:: YOUR ASSIGNMENT ::
First find the line with "Lemma write_spec s" in the entries below, then set down exactly every line through the line with "wp (write off data)", that line included.
──────────
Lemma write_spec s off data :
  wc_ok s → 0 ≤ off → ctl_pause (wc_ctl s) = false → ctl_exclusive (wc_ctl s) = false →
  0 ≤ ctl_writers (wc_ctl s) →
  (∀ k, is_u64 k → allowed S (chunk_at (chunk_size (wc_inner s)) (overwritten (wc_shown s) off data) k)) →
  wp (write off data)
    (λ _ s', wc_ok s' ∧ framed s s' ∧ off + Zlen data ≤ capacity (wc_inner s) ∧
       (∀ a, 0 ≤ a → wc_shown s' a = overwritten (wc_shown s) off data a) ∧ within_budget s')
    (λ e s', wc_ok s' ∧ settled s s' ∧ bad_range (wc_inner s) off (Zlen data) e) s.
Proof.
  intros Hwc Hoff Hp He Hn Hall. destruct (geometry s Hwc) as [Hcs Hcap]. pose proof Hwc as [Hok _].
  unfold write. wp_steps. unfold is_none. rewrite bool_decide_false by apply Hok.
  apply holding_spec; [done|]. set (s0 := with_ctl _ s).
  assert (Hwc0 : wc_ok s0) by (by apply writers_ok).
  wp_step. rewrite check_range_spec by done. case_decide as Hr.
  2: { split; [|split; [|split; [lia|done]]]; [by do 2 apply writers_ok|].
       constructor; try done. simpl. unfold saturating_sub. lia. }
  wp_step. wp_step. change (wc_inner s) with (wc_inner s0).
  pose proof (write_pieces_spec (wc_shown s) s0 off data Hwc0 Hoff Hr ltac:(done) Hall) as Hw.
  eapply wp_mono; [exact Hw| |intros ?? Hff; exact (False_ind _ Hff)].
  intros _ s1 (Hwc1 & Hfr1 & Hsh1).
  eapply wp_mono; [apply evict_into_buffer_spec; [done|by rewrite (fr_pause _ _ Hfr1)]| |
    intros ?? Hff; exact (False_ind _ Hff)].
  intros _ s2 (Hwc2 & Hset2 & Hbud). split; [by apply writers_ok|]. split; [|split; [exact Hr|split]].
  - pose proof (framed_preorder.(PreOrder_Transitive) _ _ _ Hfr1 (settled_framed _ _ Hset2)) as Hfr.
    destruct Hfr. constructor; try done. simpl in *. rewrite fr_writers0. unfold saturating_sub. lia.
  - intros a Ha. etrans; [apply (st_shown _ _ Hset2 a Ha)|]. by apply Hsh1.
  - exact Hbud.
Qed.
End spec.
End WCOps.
──────────
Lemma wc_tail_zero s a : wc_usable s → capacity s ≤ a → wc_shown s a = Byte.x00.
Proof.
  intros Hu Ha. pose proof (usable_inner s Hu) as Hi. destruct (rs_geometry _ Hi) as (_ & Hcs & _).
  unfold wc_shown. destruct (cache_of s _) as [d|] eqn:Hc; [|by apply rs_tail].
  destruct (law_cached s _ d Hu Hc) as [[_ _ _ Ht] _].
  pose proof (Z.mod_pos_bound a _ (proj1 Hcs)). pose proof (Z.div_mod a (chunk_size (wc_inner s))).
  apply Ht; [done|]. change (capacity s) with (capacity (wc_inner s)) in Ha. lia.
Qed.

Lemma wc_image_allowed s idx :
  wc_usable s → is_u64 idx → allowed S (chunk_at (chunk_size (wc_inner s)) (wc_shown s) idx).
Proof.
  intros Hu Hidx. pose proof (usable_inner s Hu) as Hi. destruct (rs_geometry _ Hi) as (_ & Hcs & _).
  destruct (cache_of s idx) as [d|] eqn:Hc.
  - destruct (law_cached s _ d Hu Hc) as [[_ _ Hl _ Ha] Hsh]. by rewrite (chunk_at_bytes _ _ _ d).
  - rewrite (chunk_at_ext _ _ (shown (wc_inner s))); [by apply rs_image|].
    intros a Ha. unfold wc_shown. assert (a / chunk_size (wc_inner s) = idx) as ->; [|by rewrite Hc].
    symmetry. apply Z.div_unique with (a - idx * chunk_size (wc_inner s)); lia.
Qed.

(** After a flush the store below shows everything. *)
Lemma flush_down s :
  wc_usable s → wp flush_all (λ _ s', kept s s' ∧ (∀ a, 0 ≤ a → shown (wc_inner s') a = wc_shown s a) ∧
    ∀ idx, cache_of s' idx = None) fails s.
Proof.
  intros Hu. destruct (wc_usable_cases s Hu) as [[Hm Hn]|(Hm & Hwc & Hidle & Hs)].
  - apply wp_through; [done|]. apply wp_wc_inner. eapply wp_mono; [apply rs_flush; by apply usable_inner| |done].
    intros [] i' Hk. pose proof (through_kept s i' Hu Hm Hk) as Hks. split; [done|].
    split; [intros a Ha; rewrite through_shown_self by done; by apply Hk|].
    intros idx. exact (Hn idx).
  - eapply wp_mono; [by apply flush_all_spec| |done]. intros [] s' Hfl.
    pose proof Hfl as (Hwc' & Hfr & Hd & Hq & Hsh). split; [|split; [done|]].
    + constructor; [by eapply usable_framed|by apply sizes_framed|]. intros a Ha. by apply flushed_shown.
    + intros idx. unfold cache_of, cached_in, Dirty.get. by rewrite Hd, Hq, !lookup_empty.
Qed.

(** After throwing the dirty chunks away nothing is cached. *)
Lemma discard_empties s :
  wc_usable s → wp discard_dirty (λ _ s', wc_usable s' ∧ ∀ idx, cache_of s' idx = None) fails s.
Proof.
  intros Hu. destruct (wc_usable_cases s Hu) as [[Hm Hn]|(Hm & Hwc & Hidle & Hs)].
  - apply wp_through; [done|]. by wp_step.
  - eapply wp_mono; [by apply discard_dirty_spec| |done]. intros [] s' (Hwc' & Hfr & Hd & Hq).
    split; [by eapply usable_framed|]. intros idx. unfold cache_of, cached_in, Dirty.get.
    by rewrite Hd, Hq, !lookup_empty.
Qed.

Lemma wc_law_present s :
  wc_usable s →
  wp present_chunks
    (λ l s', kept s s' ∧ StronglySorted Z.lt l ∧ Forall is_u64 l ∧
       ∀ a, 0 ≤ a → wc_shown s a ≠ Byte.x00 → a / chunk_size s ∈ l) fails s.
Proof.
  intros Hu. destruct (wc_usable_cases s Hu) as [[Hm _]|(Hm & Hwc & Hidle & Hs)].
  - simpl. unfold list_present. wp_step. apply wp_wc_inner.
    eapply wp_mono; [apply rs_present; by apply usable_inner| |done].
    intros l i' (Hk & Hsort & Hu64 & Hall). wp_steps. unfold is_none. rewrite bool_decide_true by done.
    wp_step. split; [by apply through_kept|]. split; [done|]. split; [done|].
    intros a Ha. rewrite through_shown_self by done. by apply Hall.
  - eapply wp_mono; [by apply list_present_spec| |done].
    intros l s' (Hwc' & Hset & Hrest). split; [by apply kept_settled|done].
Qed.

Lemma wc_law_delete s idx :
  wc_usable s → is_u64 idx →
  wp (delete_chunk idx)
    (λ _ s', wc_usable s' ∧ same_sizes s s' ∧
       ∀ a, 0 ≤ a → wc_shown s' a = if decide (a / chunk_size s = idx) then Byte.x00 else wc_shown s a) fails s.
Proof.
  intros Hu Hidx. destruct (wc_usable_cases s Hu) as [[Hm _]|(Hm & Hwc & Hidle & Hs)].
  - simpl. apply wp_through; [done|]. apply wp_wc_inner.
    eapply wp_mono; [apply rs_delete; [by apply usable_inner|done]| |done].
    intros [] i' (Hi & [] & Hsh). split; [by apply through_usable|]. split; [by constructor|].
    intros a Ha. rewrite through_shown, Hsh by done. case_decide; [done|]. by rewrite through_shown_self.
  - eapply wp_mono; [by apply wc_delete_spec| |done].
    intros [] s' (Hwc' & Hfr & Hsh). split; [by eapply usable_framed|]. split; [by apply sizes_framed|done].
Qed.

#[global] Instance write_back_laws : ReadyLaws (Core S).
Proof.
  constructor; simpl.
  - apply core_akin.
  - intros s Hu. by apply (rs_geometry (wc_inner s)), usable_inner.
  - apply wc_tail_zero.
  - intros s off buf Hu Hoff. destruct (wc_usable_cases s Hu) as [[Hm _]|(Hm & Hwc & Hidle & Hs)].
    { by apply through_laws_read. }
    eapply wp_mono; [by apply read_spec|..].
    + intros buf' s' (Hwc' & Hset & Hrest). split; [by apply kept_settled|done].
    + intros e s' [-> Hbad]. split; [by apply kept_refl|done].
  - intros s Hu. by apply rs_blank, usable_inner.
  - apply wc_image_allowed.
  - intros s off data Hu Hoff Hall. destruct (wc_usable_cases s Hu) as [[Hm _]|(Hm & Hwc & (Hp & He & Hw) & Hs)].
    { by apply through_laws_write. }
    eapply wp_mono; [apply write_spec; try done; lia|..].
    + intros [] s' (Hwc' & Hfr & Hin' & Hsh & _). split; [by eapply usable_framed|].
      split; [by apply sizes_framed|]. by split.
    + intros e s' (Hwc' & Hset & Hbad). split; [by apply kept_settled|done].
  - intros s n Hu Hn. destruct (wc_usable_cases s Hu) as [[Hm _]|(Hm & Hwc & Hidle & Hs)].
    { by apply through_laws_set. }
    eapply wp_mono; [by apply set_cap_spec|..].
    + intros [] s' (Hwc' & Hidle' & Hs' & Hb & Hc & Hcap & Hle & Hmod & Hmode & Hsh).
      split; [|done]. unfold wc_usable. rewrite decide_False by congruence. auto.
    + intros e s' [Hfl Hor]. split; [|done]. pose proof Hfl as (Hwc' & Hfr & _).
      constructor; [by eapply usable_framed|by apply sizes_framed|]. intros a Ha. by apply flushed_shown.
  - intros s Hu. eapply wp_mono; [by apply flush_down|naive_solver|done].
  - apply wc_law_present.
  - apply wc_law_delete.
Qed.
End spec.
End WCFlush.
──────────
:: WRITTEN ANSWER ::
Lemma write_spec s off data :
  wc_ok s → 0 ≤ off → ctl_pause (wc_ctl s) = false → ctl_exclusive (wc_ctl s) = false →
  0 ≤ ctl_writers (wc_ctl s) →
  (∀ k, is_u64 k → allowed S (chunk_at (chunk_size (wc_inner s)) (overwritten (wc_shown s) off data) k)) →
  wp (write off data)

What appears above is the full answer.